### [Problem statement]
Wherever the line with "[applyConfigChange], the store" sits in the listing below, transcribe from it up to and including the line with "Local Open Scope N_scope.", exactly, and leave the remaining lines out.

### [Data in this exercise]
(** The order in which Go ranges over the rules of headers does not matter when
    no two of them are about the same header, with a plus, a minus or neither before its name. *)
Theorem header_rules_in_any_order Replace rules rules' replacements replacements' h :
  rules ≡ₚ rules' -> replacements ≡ₚ replacements' ->
  NoDup (map rule_key rules) -> NoDup (map (fun kv => CanonicalHeaderKey kv.1) replacements) ->
  mutateHeadersByRules Replace rules replacements h = mutateHeadersByRules Replace rules' replacements' h.
Proof.
  intros H1 H2 N1 N2. unfold mutateHeadersByRules.
  rewrite (acts_permute rule_key (apply_rule Replace) rules rules') by (done || apply apply_rule_acts).
  apply (acts_permute (fun kv => CanonicalHeaderKey kv.1) (fun kv h => fold_left (apply_replacement Replace kv.1) kv.2 h)); [done| |done].
  intros [k l]. apply acts_fold. intros rv. apply apply_replacement_acts.
Qed.

(** ** The headers of the requests that are sent *)

(** The host has no rule about the header [k], and no credentials in its name if
    [k] is the header for them. *)
Definition left_alone (Parse : string -> URL + string) (k : string) (host : UpstreamHost) : Prop :=
  (forall f vs, UpstreamHeaders host !! f = Some vs -> rule_key (f, vs) <> k) /\
  (forall f vs, UpstreamHeaderReplacements host !! f = Some vs -> CanonicalHeaderKey f <> k) /\
  (k = "Authorization" -> forall n, Parse (Name host) = inl n -> User n = None).

Definition sent_value (k : string) (v : option (list string)) (e : event) : Prop :=
  match e with Sent _ _ _ h _ => h !! k = v | _ => True end.

Lemma acts_folds {A} k (f : A -> header -> header) (key : A -> string) l h : (forall a, acts_at (key a) (f a)) ->
  (forall a, a ∈ l -> key a <> k) -> fold_left (fun h a => f a h) l h !! k = h !! k.
Proof.
  intros Hf. revert h. induction l as [|a l IH]; intros h Hk; cbn [fold_left]; [done|].
  rewrite IH by (intros b Hb; apply Hk; by right). apply (Hf a). intros ->. apply (Hk a); [left|done].
Qed.

Section SentHeaders.
Context (order : forall A : Type, gmap string A -> list (string * A)).
Context (ranged : forall A (m : gmap string A), order A m ≡ₚ map_to_list m).
Context (Replace : string -> string) (Parse : string -> URL + string).
Context (rand : nat -> nat -> Z) (RoundTrip : nat -> URL -> header -> option (list Z) -> round_trip).
Context (since : nat -> Z) (others : nat -> HostPool -> HostPool).
Context (sw : switching) (flusher : bool) (u : staticUpstream) (r : incoming).
Context (k : string) (stay : forall n pool, Forall (left_alone Parse k) pool -> Forall (left_alone Parse k) (others n pool)).
Context (v : option (list string)).

Lemma mutate_other host h : left_alone Parse k host ->
  mutateHeadersByRules Replace (order _ (UpstreamHeaders host)) (order _ (UpstreamHeaderReplacements host)) h !! k = h !! k.
Proof using ranged.
  intros (H1 & H2 & _). unfold mutateHeadersByRules.
  rewrite (acts_folds k (fun kv h => fold_left (apply_replacement Replace kv.1) kv.2 h) (fun kv => CanonicalHeaderKey kv.1)).
  - apply (acts_folds k (apply_rule Replace) rule_key); [apply apply_rule_acts|]. intros [f vs] Hin.
    rewrite ranged in Hin. by apply H1, elem_of_map_to_list.
  - intros [f vs]. apply acts_fold. intros rv. apply apply_replacement_acts.
  - intros [f vs] Hin. rewrite ranged in Hin. by apply (H2 f vs), elem_of_map_to_list.
Qed.
Lemma new_objects_spec keys id o : new_objects New keys !! id = Some o <-> id ∈ keys /\ New id = inl o.
Proof.
  unfold new_objects. assert (H : forall m : gmap string (object V),
    fold_left (fun m id => match New id with inl o => <[id := o]> m | inr _ => m end) keys m !! id = Some o <->
    (id ∈ keys /\ New id = inl o) \/ (m !! id = Some o /\ (id ∈ keys -> New id = inl o \/ exists e, New id = inr e))).
  { induction keys as [|k keys IH]; intros m; cbn [fold_left]; [set_solver|]. rewrite IH. clear IH.
    destruct (New k) as [x|e] eqn:En; destruct (decide (k = id)) as [->|Hne];
      rewrite ?lookup_insert_eq, ?lookup_insert_ne by done; rewrite ?elem_of_cons, ?En; naive_solver. }
  rewrite H, lookup_empty. naive_solver.
Qed.

Lemma check_ids_false (s : gmap string (object V)) keys reload : check_ids h control s keys reload = Ret false ->
  reload = false /\ forall id, id ∈ keys -> exists o, s !! id = Some o /\ IsValid h control o = Ret true.
Proof.
  revert reload. induction keys as [|k keys IH]; intros reload; cbn [check_ids].
  - intros [= ->]. split; [done|]. intros id Hid. by apply elem_of_nil in Hid.
  - destruct (s !! k) as [o|] eqn:Ek; [|done]. destruct (IsValid h control o) as [v|] eqn:Ev; [|done]. cbn. intros [Hr Hk]%IH.
    destruct v; [|done]. split; [done|]. intros id [->|Hid]%elem_of_cons; [by exists o|by apply Hk].
Qed.
(** * Cluster membership state machine of dragonboat (internal/rsm/membership.go)

    A shallow embedding of the membership bookkeeping of one Raft group:
    the role predicates, the validator [handleConfigChange], the applier
    [applyConfigChange], the store operations [set]/[get] and the digest
    [getHash], together with the properties stated about them. The
    generated marshalling code of the key-value message (package kvpb)
    follows in module [kvpb]. *)

From Stdlib Require Import NArith ZArith Ascii String List Lia.
From stdpp Require Import base decidable option list sorting gmap strings.

Local Open Scope N_scope.

(** ** Go's [strings] package, as far as the store uses it

    [addressEqual] calls [strings.TrimSpace] and [strings.EqualFold], which
    belong to the Go standard library.  The store is written against this
    interface; an instance for ASCII endpoints is given further down. *)
Class StringsPkg := {
  strings_TrimSpace : string → string;
  strings_EqualFold : string → string → bool
}.

(** ** The wire types of raftpb used by the store

    Every [uint64] (node ids, change orders, log indexes) is an [N]; the
    store compares and copies them and does no arithmetic on them. *)

(** Modelled from the spec: the raftpb declarations are not among the
    sources.  The four kinds are the ones the store names ([pb.AddNode] is the
    spec's AddVoter).  The type is an integer enumeration on the wire and the
    store itself provides for other values (the [default] case of
    [applyConfigChange], the ["unknown cc.Type value %d"] line of
    [handleConfigChange]); such a value is kept here as [UnknownType]. *)
Inductive ConfigChangeType :=
| AddNode
| RemoveNode
| AddObserver
| AddWitness
| UnknownType (code : Z).

(** Modelled from the spec: [pb.ConfigChange], the committed request.
    [cc_ConfigChangeId] is the requester's order, [cc_Initialize] the
    bootstrap flag. *)
Record ConfigChange := mkConfigChange {
  cc_ConfigChangeId : N;
  cc_Type : ConfigChangeType;
  cc_NodeID : N;
  cc_Address : string;
  cc_Initialize : bool
}.

(** Modelled from the spec: [pb.Membership], the snapshot.  [Removed] is a Go
    [map[uint64]bool] used as a set: only the presence of a key is read. *)
Record Membership := mkMembership {
  ConfigChangeId : N;
  Addresses : gmap N string;
  Removed : gmap N bool;
  Observers : gmap N string;
  Witnesses : gmap N string
}.

(** The store: [members] is the record the Go pointer refers to. *)
Record membership := mkmembership {
  clusterID : N;
  nodeID : N;
  ordered : bool;
  members : Membership
}.

(** The comma-ok form [_, ok := m[k]]. *)
Definition has {V} (m : gmap N V) (k : N) : bool :=
  match m !! k with
  | Some _ => true
  | None => false
  end.

Definition set_ConfigChangeId (i : N) (p : Membership) : Membership :=
  mkMembership i (Addresses p) (Removed p) (Observers p) (Witnesses p).
Definition set_Addresses (a : gmap N string) (p : Membership) : Membership :=
  mkMembership (ConfigChangeId p) a (Removed p) (Observers p) (Witnesses p).
Definition set_Removed (r : gmap N bool) (p : Membership) : Membership :=
  mkMembership (ConfigChangeId p) (Addresses p) r (Observers p) (Witnesses p).
Definition set_Observers (o : gmap N string) (p : Membership) : Membership :=
  mkMembership (ConfigChangeId p) (Addresses p) (Removed p) o (Witnesses p).
Definition set_Witnesses (w : gmap N string) (p : Membership) : Membership :=
  mkMembership (ConfigChangeId p) (Addresses p) (Removed p) (Observers p) w.

Definition with_members (f : Membership → Membership) (m : membership) : membership :=
  mkmembership (clusterID m) (nodeID m) (ordered m) (f (members m)).

(** ** Copies, construction and accessors *)

Definition deepCopyMembership (m : Membership) : Membership :=
  {| ConfigChangeId := ConfigChangeId m;
     Addresses := Addresses m;
     Removed := (λ _, true) <$> Removed m;
     Observers := Observers m;
     Witnesses := Witnesses m |}.

Definition newMembership (cid nid : N) (ord : bool) : membership :=
  {| clusterID := cid; nodeID := nid; ordered := ord;
     members := {| ConfigChangeId := 0; Addresses := ∅; Removed := ∅;
                   Observers := ∅; Witnesses := ∅ |} |}.

Definition set (m : membership) (n : Membership) : membership :=
  with_members (λ _, deepCopyMembership n) m.

(** [get] hands out the key set of [Removed] as a [map[uint64]struct{}]. *)
Definition get (m : membership)
  : gmap N string * gmap N string * gmap N string * gset N * N :=
  (Addresses (members m), Observers (members m), Witnesses (members m),
   dom (Removed (members m)), ConfigChangeId (members m)).

Definition getMembership (m : membership) : Membership :=
  deepCopyMembership (members m).

Definition isEmpty (m : membership) : bool :=
  bool_decide (size (Addresses (members m)) = 0%nat).

(** ** Role predicates *)

Section predicates.
Context `{StringsPkg}.

Definition addressEqual (addr1 addr2 : string) : bool :=
  strings_EqualFold (strings_TrimSpace addr1) (strings_TrimSpace addr2).

(** A [range] loop that returns true at the first matching address; the
    result does not depend on the iteration order. *)
Definition anyAddress (mp : gmap N string) (addr : string) : bool :=
  existsb (λ kv, addressEqual kv.2 addr) (map_to_list mp).

Definition isConfChangeUpToDate (m : membership) (cc : ConfigChange) : bool :=
  if negb (ordered m) || cc_Initialize cc then true
  else if ConfigChangeId (members m) =? cc_ConfigChangeId cc then true
  else false.

Definition isAddingRemovedNode (m : membership) (cc : ConfigChange) : bool :=
  match cc_Type cc with
  | AddNode | AddObserver | AddWitness => has (Removed (members m)) (cc_NodeID cc)
  | _ => false
  end.

Definition isPromotingObserver (m : membership) (cc : ConfigChange) : bool :=
  match cc_Type cc with
  | AddNode =>
      match Observers (members m) !! cc_NodeID cc with
      | Some oa => addressEqual oa (cc_Address cc)
      | None => false
      end
  | _ => false
  end.

Definition isInvalidObserverPromotion (m : membership) (cc : ConfigChange) : bool :=
  match cc_Type cc with
  | AddNode =>
      match Observers (members m) !! cc_NodeID cc with
      | Some oa => negb (addressEqual oa (cc_Address cc))
      | None => false
      end
  | _ => false
  end.

Definition isAddType (t : ConfigChangeType) : bool :=
  match t with
  | AddNode | AddObserver | AddWitness => true
  | _ => false
  end.

Definition isAddingExistingMember (m : membership) (cc : ConfigChange) : bool :=
  if match cc_Type cc with
     | AddNode => has (Addresses (members m)) (cc_NodeID cc)
     | AddObserver => has (Observers (members m)) (cc_NodeID cc)
     | AddWitness => has (Witnesses (members m)) (cc_NodeID cc)
     | _ => false
     end
  then true
  else if isPromotingObserver m cc then false
  else if isAddType (cc_Type cc) then
    if anyAddress (Addresses (members m)) (cc_Address cc) then true
    else if anyAddress (Observers (members m)) (cc_Address cc) then true
    else if anyAddress (Witnesses (members m)) (cc_Address cc) then true
    else false
  else false.

Definition isAddingNodeAsObserver (m : membership) (cc : ConfigChange) : bool :=
  match cc_Type cc with
  | AddObserver => has (Addresses (members m)) (cc_NodeID cc)
  | _ => false
  end.

Definition isAddingNodeAsWitness (m : membership) (cc : ConfigChange) : bool :=
  match cc_Type cc with
  | AddWitness => has (Addresses (members m)) (cc_NodeID cc)
  | _ => false
  end.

### [Answer]
    [applyConfigChange], the store operations [set]/[get] and the digest
    [getHash], together with the properties stated about them. The
    generated marshalling code of the key-value message (package kvpb)
    follows in module [kvpb]. *)

From Stdlib Require Import NArith ZArith Ascii String List Lia.
From stdpp Require Import base decidable option list sorting gmap strings.

Local Open Scope N_scope.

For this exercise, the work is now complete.